DES ABORIGÈNES À LA RECHERCHE BIOCHIMIQUE

Les grandes civilisations antiques connaissaient les propriétés thérapeutiques des plantes aromatiques. Concurrencées par les médicaments, les huiles essentielles ont sombré dans l’oubli, avant d’être redécouvertes.

Depuis la nuit des temps, l’homme a recours au monde végétal tant pour se soigner que pour vénérer ses dieux. Il y a trente mille ans, les aborigènes australiens pratiquent déjà la fumigation d’arbres à thé. Voilà des millénaires qu’en Chine et en Inde, berceau de la médecine ayurvédique, on utilise des préparations oléo-aromatiques pour les massages et autres soins. Les médecins et prêtres de la civilisation pharaonique connaissent les vertus antibactériennes et antiputrides des huiles essentielles : ils s’en servent pour embaumer les morts.

Les Grecs, qui diffusent les connaissances égyptiennes dans tout le bassin méditerranéen, reconnaissent les effets calmants, toniques et antidépresseurs des essences. Lors d’une épidémie de peste à Athènes, le médecin Hippocrate prescrit des feux de genévrier et de cèdre. Les Evangiles ont eux aussi leurs fragrances : les mages d’Orient ont apporté l’encens et la myrrhe au  » divin enfant  » et Marie-Madeleine a versé un nard de grand prix sur les pieds de Jésus.

Remèdes d’apothicaires

Les Arabes inventent le serpentin, qui perfectionne la réfrigération lors de la distillation. Autour de l’an 1000, Avicenne, médecin et philosophe persan, produit la première huile essentielle pure : un petit flacon de rose.

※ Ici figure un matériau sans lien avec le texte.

(** X.  [parse_uri] reads the template [[id:secret@][host[:port]@]bucket/key]
    back.  Let the URL split into a scheme among [SCHEMES] and a location
    that is the template filled in, with parts that obey [grammar].  Then
    the result has exactly these parts: the credentials if given, the host
    and the ordinary calling format if a server is given, the default host
    and port otherwise, and as port what [int] makes of the port text (its
    exception, if it raises).  The key is taken as it is, slashes, colons
    and at signs included. *)
Theorem parse_uri_reads_template (uri_as_string : string) (split_uri : SplitResult.t)
    (credentials : option (string * string)) (server : option (string * option string))
    (bucket key : string) :
  safe_urlsplit uri_as_string = Ok split_uri ->
  In (SplitResult.scheme split_uri) SCHEMES ->
  (SplitResult.netloc split_uri ++ SplitResult.path split_uri)%string
  = location credentials server bucket key ->
  grammar credentials server bucket key = true ->
  parse_uri safe_urlsplit int uri_as_string
  = and_then (port_of int server) (fun port =>
      Ok (parsed (SplitResult.scheme split_uri) credentials server port bucket key)).
Proof.
  intros Hsplit Hscheme Hloc Hg. unfold parse_uri. rewrite Hsplit. cbn [and_then].
  apply scheme_known in Hscheme. rewrite Hscheme. cbn [negb]. rewrite Hloc. clear Hloc.
  unfold grammar in Hg. unfold location, parsed, port_of.
  destruct credentials as [[id secret] | ]; destruct server as [[h [p | ]] | ];
    chars; try discriminate.
  - (* id:secret@host:port@bucket/key *)
    test. cut_at. test. cut_at. cut_at.
    rewrite (append_mid _ bucket). cut_at. test. cut_at. cut_at.
    destruct (int p); reflexivity.
  - (* id:secret@host@bucket/key *)
    test. cut_at. test. cut_at. cut_at.
    rewrite (append_mid _ bucket). cut_at. test. cut_at. reflexivity.
  - (* id:secret@bucket/key *)
    test. cut_at. test. cut_at. cut_at. cut_at. test. reflexivity.
  - (* host@bucket/key *)
    test. cut_at. test. cbn [and_then].
    rewrite (append_mid _ bucket). cut_at. test. cut_at. reflexivity.
  - (* bucket/key *)
    assert (Hplain : contains "@" (bucket ++ String "/" key)
                     && contains ":" (hd EmptyString (split "@" (bucket ++ String "/" key)))
                     = false).
    { destruct (contains "@" key) eqn:K.
      - cbn [negb orb] in *. chars.
        destruct (contains_first "@" key K) as (a & b & -> & Ha).
        rewrite (hd_split_at "@" a b Ha) in *.
        rewrite (append_mid bucket a). cut_at. test. reflexivity.
      - test. reflexivity. }
    cbn [append]. rewrite Hplain. cbn [and_then]. cut_at. test. reflexivity.
Qed.

(** What is known of the characters of a string put together from parts. *)
Ltac parts :=
  repeat match goal with
  | H : contains _ (_ ++ _) = _ |- _ => rewrite contains_app in H
  | H : contains _ (String _ _) = _ |- _ => cbn [contains Ascii.eqb Bool.eqb orb] in H
  | H : _ || _ = false |- _ => apply orb_false_iff in H; destruct H
  | H : _ && _ = true |- _ => apply andb_true_iff in H; destruct H
  end.

Ltac same_location :=
  match goal with
  | l := _ : string, H : ?l = _ |- _ => subst l; rewrite H
  end;
  unfold UriSpec.location;
  repeat first [rewrite append_assoc | progress cbn [append]]; reflexivity.

Ltac obeys :=
  parts; unfold grammar, free; cbn [forallb];
  repeat match goal with H : contains _ _ = false |- _ => rewrite H end;
  reflexivity.

(** The second half of [parse_uri], read backwards: the head of the
    location, before the first slash, is a server and a bucket. *)
Lemma head_in_template (head key : string) (ocf : bool) (h : string) (n : Z)
    (bucket : string) :
  contains "/" head = false ->
  (if contains "@" head && contains ":" head then
     and_then (unpack2 (split "@" head)) (fun '(host_port, bucket_id) =>
     and_then (unpack2 (split1 ":" host_port)) (fun '(host, port_str) =>
     and_then (int port_str) (fun port => Ok (true, host, port, bucket_id))))
   else if contains "@" head then
     and_then (unpack2 (split "@" head)) (fun '(host, bucket_id) =>
     Ok (true, host, DEFAULT_PORT, bucket_id))
   else Ok (false, DEFAULT_HOST, DEFAULT_PORT, head))
  = Ok (ocf, h, n, bucket) ->
  exists server,
    (head ++ String "/" key)%string = location None server bucket key
    /\ port_of int server = Ok n
    /\ ocf = match server with Some _ => true | None => false end
    /\ h = match server with Some (h, _) => h | None => DEFAULT_HOST end
    /\ free ["/"; "@"]%char bucket = true
    /\ match server with
       | Some (h, Some p) => free ["@"; ":"; "/"]%char h && free ["@"; "/"]%char p = true
       | Some (h, None) => free ["@"; ":"; "/"]%char h && free [":"]%char bucket = true
       | None => True
       end.
Proof.
  intros Hhead. destruct (contains "@" head && contains ":" head) eqn:Hserver.
  - destruct (unpack2 (split "@" head)) as [[host_port b] | e] eqn:Hhp; [ | discriminate].
    cbn [and_then].
    destruct (unpack2 (split1 ":" host_port)) as [[h' p] | e] eqn:Hh; [ | discriminate].
    cbn [and_then].
    destruct (int p) as [n' | e] eqn:Hint; [ | discriminate].
    cbn [and_then]. intros [= <- <- <- <-].
    apply unpack2_split in Hhp. destruct Hhp as (-> & Hhp & Hbucket).
    apply unpack2_split1 in Hh. destruct Hh as (-> & Hh).
    exists (Some (h', Some p)).
    split; [unfold location; repeat first [rewrite append_assoc | progress cbn [append]];
            reflexivity | ].
    split; [exact Hint | ]. split; [reflexivity | ]. split; [reflexivity | ].
    parts. unfold free. cbn [forallb].
    repeat match goal with H : contains _ _ = false |- _ => rewrite H end.
    split; reflexivity.
  - destruct (contains "@" head) eqn:Hat.
    + destruct (unpack2 (split "@" head)) as [[h' b] | e] eqn:Hhp; [ | discriminate].
      cbn [and_then]. intros [= <- <- <- <-].
      apply unpack2_split in Hhp. destruct Hhp as (-> & Hh & Hbucket).
      cbn [andb] in Hserver.
      exists (Some (h', None)).
      split; [unfold location; repeat first [rewrite append_assoc | progress cbn [append]];
              reflexivity | ].
      split; [reflexivity | ]. split; [reflexivity | ]. split; [reflexivity | ].
      parts. unfold free. cbn [forallb].
      repeat match goal with H : contains _ _ = false |- _ => rewrite H end.
      split; reflexivity.
    + intros [= <- <- <- <-]. exists None.
      split; [reflexivity | ]. split; [reflexivity | ]. split; [reflexivity | ].
      split; [reflexivity | ].
      unfold free. cbn [forallb]. rewrite Hhead, Hat. split; [reflexivity | exact I].
Qed.

(** X.  Whatever [parse_uri] returns was in the URL in this very form: the
    URL split into a scheme among [SCHEMES] and a location that is the
    template [[id:secret@][host[:port]@]bucket/key] filled in with the
    parts of the result, which obey [grammar]; the port is what [int] made
    of the port text, and without a server the host and the port are the
    default ones. *)
Theorem parse_uri_result_in_template (uri_as_string : string) (uri : Uri) :
  parse_uri safe_urlsplit int uri_as_string = Ok uri ->
  exists split_uri credentials server,
    safe_urlsplit uri_as_string = Ok split_uri
    /\ In (SplitResult.scheme split_uri) SCHEMES
    /\ (SplitResult.netloc split_uri ++ SplitResult.path split_uri)%string
       = location credentials server (bucket_id uri) (key_id uri)
    /\ grammar credentials server (bucket_id uri) (key_id uri) = true
    /\ port_of int server = Ok (port uri)
    /\ uri = parsed (SplitResult.scheme split_uri) credentials server (port uri)
               (bucket_id uri) (key_id uri).
Proof.
  unfold parse_uri.
  destruct (safe_urlsplit uri_as_string) as [split_uri | e] eqn:Hsplit; [ | discriminate].
  cbn [and_then].
  destruct (existsb (String.eqb (SplitResult.scheme split_uri)) SCHEMES) eqn:Hscheme;
    [ | discriminate].
  apply scheme_known in Hscheme. cbn [negb].
  set (loc := (SplitResult.netloc split_uri ++ SplitResult.path split_uri)%string).
  destruct (contains "@" loc && contains ":" (hd EmptyString (split "@" loc))) eqn:Hcred.
  - destruct (unpack2 (split1 "@" loc)) as [[auth rest] | e] eqn:Hauth; [ | discriminate].
    cbn [and_then].
    destruct (unpack2 (split ":" auth)) as [[id secret] | e] eqn:Hpair; [ | discriminate].
    cbn [and_then].
    apply unpack2_split1 in Hauth. destruct Hauth as (Hloc & Hauth).
    apply unpack2_split in Hpair. destruct Hpair as (-> & Hid & Hsecret).
    destruct (unpack2 (split1 "/" rest)) as [[head key] | e] eqn:Hhead; [ | discriminate].
    cbn [and_then].
    apply unpack2_split1 in Hhead. destruct Hhead as (-> & Hhead).
    match goal with
    | |- and_then ?m _ = _ -> _ => destruct m as [[[[ocf h] n] bucket] | e] eqn:Hm
    end; [ | discriminate].
    cbn [and_then]. intros [= <-]. cbn [bucket_id key_id port].
    destruct (head_in_template head key ocf h n bucket Hhead Hm)
      as (server & Hrest & Hport & -> & -> & Hb & Hs).
    exists split_uri, (Some (id, secret)), server.
    split; [reflexivity | ]. split; [exact Hscheme | ].
    split; [subst loc; rewrite Hloc, Hrest; destruct server as [[? [? | ]] | ]; reflexivity | ].
    split; [ | split; [exact Hport | reflexivity]].
    parts. unfold grammar. rewrite Hb. unfold free at 1 2. cbn [forallb].
    rewrite Hid, Hsecret, H, H0. cbn [negb andb].
    destruct server as [[? [? | ]] | ]; [exact Hs | exact Hs | reflexivity].
  - cbn [and_then].
    destruct (unpack2 (split1 "/" loc)) as [[head key] | e] eqn:Hhead; [ | discriminate].
    cbn [and_then].
    apply unpack2_split1 in Hhead. destruct Hhead as (Hloc & Hhead).
    match goal with
    | |- and_then ?m _ = _ -> _ => destruct m as [[[[ocf h] n] bucket] | e] eqn:Hm
    end; [ | discriminate].
    cbn [and_then]. intros [= <-]. cbn [bucket_id key_id port].
    destruct (head_in_template head key ocf h n bucket Hhead Hm)
      as (server & Hrest & Hport & -> & -> & Hb & Hs).
    exists split_uri, None, server.
    split; [reflexivity | ]. split; [exact Hscheme | ].
    split; [subst loc; rewrite Hloc, Hrest; reflexivity | ].
    split; [ | split; [exact Hport | reflexivity]].
    rewrite Hloc, Hrest in Hcred. unfold grammar. rewrite Hb. cbn [andb].
    destruct server as [[h' [p | ]] | ].
    + exfalso. unfold location in Hcred. cbn [append] in Hcred. chars.
      rewrite hd_split_at in Hcred by side. revert Hcred. test. discriminate.
    + exact Hs.
    + unfold location in Hcred. cbn [append] in Hcred. chars.
      destruct (contains "@" key) eqn:K; [ | reflexivity]. cbn [negb orb].
      destruct (contains_first "@" key K) as (a & b & -> & Ha).
      rewrite (hd_split_at "@" a b Ha).
      rewrite (append_mid bucket a) in Hcred.
      rewrite hd_split_at in Hcred by side.
      revert Hcred. test. unfold free. cbn [forallb].
      destruct (contains ":" bucket), (contains ":" a); cbn; congruence.
Qed.

(** X.  What [parse_uri] rejects.  A scheme that is not among [SCHEMES]
    fails the assertion.  A location without a slash, a bucket with no key
    after it, raises [ValueError].  And whatever [parse_uri] raises is the
    exception of [safe_urlsplit], [AssertionError], [ValueError], or the
    exception [int] raised for a port text. *)
Theorem parse_uri_rejects (uri_as_string : string) :
  (forall split_uri,
      safe_urlsplit uri_as_string = Ok split_uri ->
      ~ In (SplitResult.scheme split_uri) SCHEMES ->
      parse_uri safe_urlsplit int uri_as_string = Raise AssertionError)
  /\ (forall split_uri,
        safe_urlsplit uri_as_string = Ok split_uri ->
        In (SplitResult.scheme split_uri) SCHEMES ->
        contains "/" (SplitResult.netloc split_uri ++ SplitResult.path split_uri) = false ->
        parse_uri safe_urlsplit int uri_as_string = Raise ValueError)
  /\ (forall e,
        parse_uri safe_urlsplit int uri_as_string = Raise e ->
        safe_urlsplit uri_as_string = Raise e
        \/ e = AssertionError \/ e = ValueError
        \/ exists port_str, int port_str = Raise e).
Proof.
  split; [ | split].
  - intros split_uri Hsplit Hscheme. unfold parse_uri. rewrite Hsplit. cbn [and_then].
    destruct (existsb (String.eqb (SplitResult.scheme split_uri)) SCHEMES) eqn:E;
      [ | reflexivity].
    exfalso. apply Hscheme, scheme_known, E.
  - intros split_uri Hsplit Hscheme Hslash. unfold parse_uri. rewrite Hsplit.
    cbn [and_then]. apply scheme_known in Hscheme. rewrite Hscheme. cbn [negb].
    set (loc := (SplitResult.netloc split_uri ++ SplitResult.path split_uri)%string) in *.
    destruct (contains "@" loc && contains ":" (hd EmptyString (split "@" loc))).
    + destruct (unpack2 (split1 "@" loc)) as [[auth rest] | e] eqn:Hauth; cbn [and_then];
        [ | rewrite (unpack2_raises _ _ Hauth); reflexivity].
      apply unpack2_split1 in Hauth. destruct Hauth as (Hloc & _).
      rewrite Hloc in Hslash. parts.
      destruct (unpack2 (split ":" auth)) as [[id secret] | e] eqn:Hpair; cbn [and_then];
        [ | rewrite (unpack2_raises _ _ Hpair); reflexivity].
      rewrite split1_none by assumption. reflexivity.
    + cbn [and_then]. rewrite split1_none by assumption. reflexivity.
  - intros e. unfold parse_uri.
    destruct (safe_urlsplit uri_as_string) as [split_uri | e0]; cbn [and_then];
      [ | intros [= <-]; left; reflexivity].
    destruct (negb (existsb (String.eqb (SplitResult.scheme split_uri)) SCHEMES));
      [intros [= <-]; right; left; reflexivity | ].
    right. right. revert H.
    repeat match goal with
    | |- and_then (if ?c then _ else _) _ = _ -> _ => destruct c
    | |- and_then (unpack2 ?l) _ = _ -> _ =>
        let E := fresh "E" in
        destruct (unpack2 l) as [[? ?] | ?] eqn:E; cbn [and_then];
        [ | apply unpack2_raises in E; subst; intros [= <-]; left; reflexivity]
    | |- and_then (and_then (unpack2 ?l) _) _ = _ -> _ =>
        let E := fresh "E" in
        destruct (unpack2 l) as [[? ?] | ?] eqn:E; cbn [and_then];
        [ | apply unpack2_raises in E; subst; intros [= <-]; left; reflexivity]
    | |- and_then (int ?p) _ = _ -> _ =>
        let E := fresh "E" in
        destruct (int p) eqn:E; cbn [and_then];
        [ | intros [= <-]; right; exists p; exact E]
    | |- and_then (and_then (int ?p) _) _ = _ -> _ =>
        let E := fresh "E" in
        destruct (int p) eqn:E; cbn [and_then];
        [ | intros [= <-]; right; exists p; exact E]
    | |- and_then (Ok _) _ = _ -> _ => cbn [and_then]
    | |- Ok _ = Raise _ -> _ => discriminate
    end.
Qed.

Dans l’Europe du XVe siècle, les apothicaires se nomment  » aromaterii « . Des religieux concoctent, à l’aide de plantes, l' » eau de mélisse  » ou  » eau des Carmes « , un cordial utilisé notamment contre les migraines (le cardinal de Richelieu portait ce remède sur lui). Pendant des siècles, la sauge, plante digestive par excellence, fait figure de panacée, comme l’indique son nom scientifique, Salvia, du latin salvare, guérir.  » Qui a de la sauge dans son jardin n’a point besoin de médecin « , assure le dicton.

Gravement brûlé

Au début du XXe siècle, les travaux du chimiste français René-Maurice Gattefossé contribuent au renouveau de l’aromathérapie. Gravement brûlé en laboratoire, il plonge ses plaies infectées dans une bassine d’huile essentielle de lavande. Il constate non seulement un soulagement instantané, mais aussi une guérison d’une rapidité déconcertante. Il étudie alors les propriétés médicales des extraits de plantes et, en 1931, publie ses découvertes dans un livre, titré Aromathérapie. Ce néologisme, qu’il a inventé quelques années plus tôt, se décline aujourd’hui dans toutes les langues. Les recherches sur l’efficacité des huiles essentielles restent néanmoins épisodiques et confidentielles, vu la concurrence des antibiotiques et autres produits de synthèse.

Au début des années 1950, le docteur Jean Valnet, chirurgien militaire français au Tonkin, en Indochine, panse les blessures des soldats avec des solutions aromatiques aux propriétés antiseptiques. Par ses écrits, ses conférences et ses observations cliniques, il popularise, dans les années 1960- 1970, la pratique curative par les essences de plantes et codifie leurs propriétés.

Connaître le chémotype

Une nouvelle avancée majeure survient au milieu des années 1970, avec l’introduction, par l’aromatologue français Pierre Franchomme, de la notion de  » chémotype  » (CT). Grâce à la chromatographie, la composition moléculaire des huiles essentielles n’est plus un mystère. On réalise ainsi qu’il y a plusieurs huiles de thym, aux profils biochimiques distincts selon leur biotope. Ainsi, une même plante peut sécréter des essences chimiquement différentes en fonction de l’ensoleillement, de la composition du sol, de l’altitude, du climat ou des végétaux voisins.

La connaissance du chémotype ou  » race chimique  » de l’huile essentielle contribue à identifier ses principes actifs. Savoir avec précision ce que ces substances contiennent permet de réduire leurs effets secondaires et les risques de toxicité. Plus précise et ciblée que la thérapie empirique par les plantes, l’aromathérapie scientifique est lancée. Mais la matière est complexe, car les huiles essentielles contiennent chacune des centaines de composants chimiques actifs.